*Required work:* Check every line of the records below for the string "Hname" and copy the ones that have it.

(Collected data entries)
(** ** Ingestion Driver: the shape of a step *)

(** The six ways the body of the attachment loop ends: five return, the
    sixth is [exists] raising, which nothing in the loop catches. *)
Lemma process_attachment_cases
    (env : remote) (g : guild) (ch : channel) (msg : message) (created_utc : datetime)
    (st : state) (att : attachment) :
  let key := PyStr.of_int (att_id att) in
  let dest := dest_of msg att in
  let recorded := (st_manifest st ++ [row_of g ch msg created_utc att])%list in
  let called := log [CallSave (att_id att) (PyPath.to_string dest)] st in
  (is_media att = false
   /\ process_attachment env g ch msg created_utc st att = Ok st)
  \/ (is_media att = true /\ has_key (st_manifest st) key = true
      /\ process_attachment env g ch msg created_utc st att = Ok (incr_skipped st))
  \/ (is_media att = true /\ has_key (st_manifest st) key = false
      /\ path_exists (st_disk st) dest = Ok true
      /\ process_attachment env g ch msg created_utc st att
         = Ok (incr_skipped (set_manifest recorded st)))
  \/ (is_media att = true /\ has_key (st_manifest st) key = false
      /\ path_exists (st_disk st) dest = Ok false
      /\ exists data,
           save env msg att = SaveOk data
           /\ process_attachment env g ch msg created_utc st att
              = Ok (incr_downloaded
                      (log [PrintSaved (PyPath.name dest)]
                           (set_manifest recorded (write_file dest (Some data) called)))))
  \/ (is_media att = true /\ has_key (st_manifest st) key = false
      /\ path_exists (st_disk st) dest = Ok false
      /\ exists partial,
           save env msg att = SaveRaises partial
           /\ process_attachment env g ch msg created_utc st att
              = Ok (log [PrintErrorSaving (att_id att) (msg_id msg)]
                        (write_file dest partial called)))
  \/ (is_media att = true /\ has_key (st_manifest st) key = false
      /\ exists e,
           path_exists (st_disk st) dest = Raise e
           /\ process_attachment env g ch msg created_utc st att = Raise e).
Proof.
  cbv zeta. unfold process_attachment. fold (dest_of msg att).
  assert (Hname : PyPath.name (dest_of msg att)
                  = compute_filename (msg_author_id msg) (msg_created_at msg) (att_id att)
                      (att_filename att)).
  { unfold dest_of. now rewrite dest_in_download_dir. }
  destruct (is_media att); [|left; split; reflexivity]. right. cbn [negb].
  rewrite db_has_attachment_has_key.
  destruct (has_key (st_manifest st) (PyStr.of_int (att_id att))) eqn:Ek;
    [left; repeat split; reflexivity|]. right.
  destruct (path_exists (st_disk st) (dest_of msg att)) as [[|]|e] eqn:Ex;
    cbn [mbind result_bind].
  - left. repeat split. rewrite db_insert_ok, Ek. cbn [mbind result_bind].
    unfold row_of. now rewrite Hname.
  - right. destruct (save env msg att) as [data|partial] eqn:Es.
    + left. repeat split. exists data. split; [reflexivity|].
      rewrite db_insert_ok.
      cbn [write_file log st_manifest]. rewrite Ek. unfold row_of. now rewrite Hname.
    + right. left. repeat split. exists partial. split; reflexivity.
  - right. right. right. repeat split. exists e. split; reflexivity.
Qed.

*Your solution:*
  assert (Hname : PyPath.name (dest_of msg att)
    unfold row_of. now rewrite Hname.
      cbn [write_file log st_manifest]. rewrite Ek. unfold row_of. now rewrite Hname.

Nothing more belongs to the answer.